● **Activity**
Can you output the records below exactly as they are written?

● **Raw data**

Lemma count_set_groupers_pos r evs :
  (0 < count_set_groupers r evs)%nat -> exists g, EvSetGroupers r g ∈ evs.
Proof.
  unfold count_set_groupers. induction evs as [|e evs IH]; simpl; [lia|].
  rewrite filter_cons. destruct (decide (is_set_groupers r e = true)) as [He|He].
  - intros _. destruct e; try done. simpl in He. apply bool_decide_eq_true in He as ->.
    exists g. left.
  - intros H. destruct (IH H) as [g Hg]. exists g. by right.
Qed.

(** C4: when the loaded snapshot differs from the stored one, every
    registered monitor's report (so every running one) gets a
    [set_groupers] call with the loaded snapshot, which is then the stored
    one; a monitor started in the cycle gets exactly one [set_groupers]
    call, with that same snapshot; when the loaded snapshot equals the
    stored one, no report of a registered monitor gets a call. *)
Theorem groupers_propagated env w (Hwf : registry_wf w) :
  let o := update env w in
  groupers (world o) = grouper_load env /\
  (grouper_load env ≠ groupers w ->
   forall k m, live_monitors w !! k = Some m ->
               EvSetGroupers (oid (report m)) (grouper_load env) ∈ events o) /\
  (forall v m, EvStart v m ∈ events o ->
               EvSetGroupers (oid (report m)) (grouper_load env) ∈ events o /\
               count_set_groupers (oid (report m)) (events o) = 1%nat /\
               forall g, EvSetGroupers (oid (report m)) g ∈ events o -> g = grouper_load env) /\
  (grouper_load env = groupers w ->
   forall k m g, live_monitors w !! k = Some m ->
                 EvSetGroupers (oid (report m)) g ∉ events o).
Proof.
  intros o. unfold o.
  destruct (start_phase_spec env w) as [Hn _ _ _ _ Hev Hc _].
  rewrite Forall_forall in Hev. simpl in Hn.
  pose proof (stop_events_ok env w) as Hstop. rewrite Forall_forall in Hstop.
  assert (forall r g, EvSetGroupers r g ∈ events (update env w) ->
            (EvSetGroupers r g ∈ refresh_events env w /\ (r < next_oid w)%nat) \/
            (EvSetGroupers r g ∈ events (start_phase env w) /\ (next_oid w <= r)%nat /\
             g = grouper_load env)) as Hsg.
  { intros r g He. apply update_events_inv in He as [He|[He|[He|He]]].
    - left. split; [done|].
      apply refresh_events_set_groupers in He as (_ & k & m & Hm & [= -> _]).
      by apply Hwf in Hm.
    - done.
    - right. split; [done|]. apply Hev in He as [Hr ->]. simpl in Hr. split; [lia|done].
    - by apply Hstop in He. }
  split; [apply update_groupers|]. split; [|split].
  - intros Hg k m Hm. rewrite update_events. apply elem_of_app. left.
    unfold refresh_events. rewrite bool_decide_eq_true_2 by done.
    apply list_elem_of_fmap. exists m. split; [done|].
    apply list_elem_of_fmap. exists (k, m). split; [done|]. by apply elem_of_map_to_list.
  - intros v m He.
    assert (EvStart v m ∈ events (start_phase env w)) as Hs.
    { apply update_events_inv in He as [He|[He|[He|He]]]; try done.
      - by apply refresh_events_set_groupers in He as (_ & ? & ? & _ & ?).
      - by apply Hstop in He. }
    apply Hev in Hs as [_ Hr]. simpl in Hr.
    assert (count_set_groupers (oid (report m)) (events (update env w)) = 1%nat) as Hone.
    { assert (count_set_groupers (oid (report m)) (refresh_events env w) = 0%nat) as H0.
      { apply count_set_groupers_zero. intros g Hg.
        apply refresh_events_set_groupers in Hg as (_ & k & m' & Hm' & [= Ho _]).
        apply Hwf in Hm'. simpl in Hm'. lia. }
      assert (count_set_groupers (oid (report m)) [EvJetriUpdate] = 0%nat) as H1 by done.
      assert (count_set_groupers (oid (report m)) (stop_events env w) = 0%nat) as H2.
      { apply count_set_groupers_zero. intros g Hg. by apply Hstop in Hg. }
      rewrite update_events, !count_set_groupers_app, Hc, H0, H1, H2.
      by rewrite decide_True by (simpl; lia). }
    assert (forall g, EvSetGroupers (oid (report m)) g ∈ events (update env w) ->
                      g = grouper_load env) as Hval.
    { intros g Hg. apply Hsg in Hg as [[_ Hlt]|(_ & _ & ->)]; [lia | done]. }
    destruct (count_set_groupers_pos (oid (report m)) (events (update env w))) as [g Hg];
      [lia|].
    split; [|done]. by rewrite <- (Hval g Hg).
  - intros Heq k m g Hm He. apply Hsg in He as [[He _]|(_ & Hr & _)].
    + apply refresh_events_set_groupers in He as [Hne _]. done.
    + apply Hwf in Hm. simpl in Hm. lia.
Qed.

● **Solution below**
Lemma count_set_groupers_pos r evs :
  (0 < count_set_groupers r evs)%nat -> exists g, EvSetGroupers r g ∈ evs.
Proof.
  unfold count_set_groupers. induction evs as [|e evs IH]; simpl; [lia|].
  rewrite filter_cons. destruct (decide (is_set_groupers r e = true)) as [He|He].
  - intros _. destruct e; try done. simpl in He. apply bool_decide_eq_true in He as ->.
    exists g. left.
  - intros H. destruct (IH H) as [g Hg]. exists g. by right.
Qed.

(** C4: when the loaded snapshot differs from the stored one, every
    registered monitor's report (so every running one) gets a
    [set_groupers] call with the loaded snapshot, which is then the stored
    one; a monitor started in the cycle gets exactly one [set_groupers]
    call, with that same snapshot; when the loaded snapshot equals the
    stored one, no report of a registered monitor gets a call. *)
Theorem groupers_propagated env w (Hwf : registry_wf w) :
  let o := update env w in
  groupers (world o) = grouper_load env /\
  (grouper_load env ≠ groupers w ->
   forall k m, live_monitors w !! k = Some m ->
               EvSetGroupers (oid (report m)) (grouper_load env) ∈ events o) /\
  (forall v m, EvStart v m ∈ events o ->
               EvSetGroupers (oid (report m)) (grouper_load env) ∈ events o /\
               count_set_groupers (oid (report m)) (events o) = 1%nat /\
               forall g, EvSetGroupers (oid (report m)) g ∈ events o -> g = grouper_load env) /\
  (grouper_load env = groupers w ->
   forall k m g, live_monitors w !! k = Some m ->
                 EvSetGroupers (oid (report m)) g ∉ events o).
Proof.
  intros o. unfold o.
  destruct (start_phase_spec env w) as [Hn _ _ _ _ Hev Hc _].
  rewrite Forall_forall in Hev. simpl in Hn.
  pose proof (stop_events_ok env w) as Hstop. rewrite Forall_forall in Hstop.
  assert (forall r g, EvSetGroupers r g ∈ events (update env w) ->
            (EvSetGroupers r g ∈ refresh_events env w /\ (r < next_oid w)%nat) \/
            (EvSetGroupers r g ∈ events (start_phase env w) /\ (next_oid w <= r)%nat /\
             g = grouper_load env)) as Hsg.
  { intros r g He. apply update_events_inv in He as [He|[He|[He|He]]].
    - left. split; [done|].
      apply refresh_events_set_groupers in He as (_ & k & m & Hm & [= -> _]).
      by apply Hwf in Hm.
    - done.
    - right. split; [done|]. apply Hev in He as [Hr ->]. simpl in Hr. split; [lia|done].
    - by apply Hstop in He. }
  split; [apply update_groupers|]. split; [|split].
  - intros Hg k m Hm. rewrite update_events. apply elem_of_app. left.
    unfold refresh_events. rewrite bool_decide_eq_true_2 by done.
    apply list_elem_of_fmap. exists m. split; [done|].
    apply list_elem_of_fmap. exists (k, m). split; [done|]. by apply elem_of_map_to_list.
  - intros v m He.
    assert (EvStart v m ∈ events (start_phase env w)) as Hs.
    { apply update_events_inv in He as [He|[He|[He|He]]]; try done.
      - by apply refresh_events_set_groupers in He as (_ & ? & ? & _ & ?).
      - by apply Hstop in He. }
    apply Hev in Hs as [_ Hr]. simpl in Hr.
    assert (count_set_groupers (oid (report m)) (events (update env w)) = 1%nat) as Hone.
    { assert (count_set_groupers (oid (report m)) (refresh_events env w) = 0%nat) as H0.
      { apply count_set_groupers_zero. intros g Hg.
        apply refresh_events_set_groupers in Hg as (_ & k & m' & Hm' & [= Ho _]).
        apply Hwf in Hm'. simpl in Hm'. lia. }
      assert (count_set_groupers (oid (report m)) [EvJetriUpdate] = 0%nat) as H1 by done.
      assert (count_set_groupers (oid (report m)) (stop_events env w) = 0%nat) as H2.
      { apply count_set_groupers_zero. intros g Hg. by apply Hstop in Hg. }
      rewrite update_events, !count_set_groupers_app, Hc, H0, H1, H2.
      by rewrite decide_True by (simpl; lia). }
    assert (forall g, EvSetGroupers (oid (report m)) g ∈ events (update env w) ->
                      g = grouper_load env) as Hval.
    { intros g Hg. apply Hsg in Hg as [[_ Hlt]|(_ & _ & ->)]; [lia | done]. }
    destruct (count_set_groupers_pos (oid (report m)) (events (update env w))) as [g Hg];
      [lia|].
    split; [|done]. by rewrite <- (Hval g Hg).
  - intros Heq k m g Hm He. apply Hsg in He as [[He _]|(_ & Hr & _)].
    + apply refresh_events_set_groupers in He as [Hne _]. done.
    + apply Hwf in Hm. simpl in Hm. lia.
Qed.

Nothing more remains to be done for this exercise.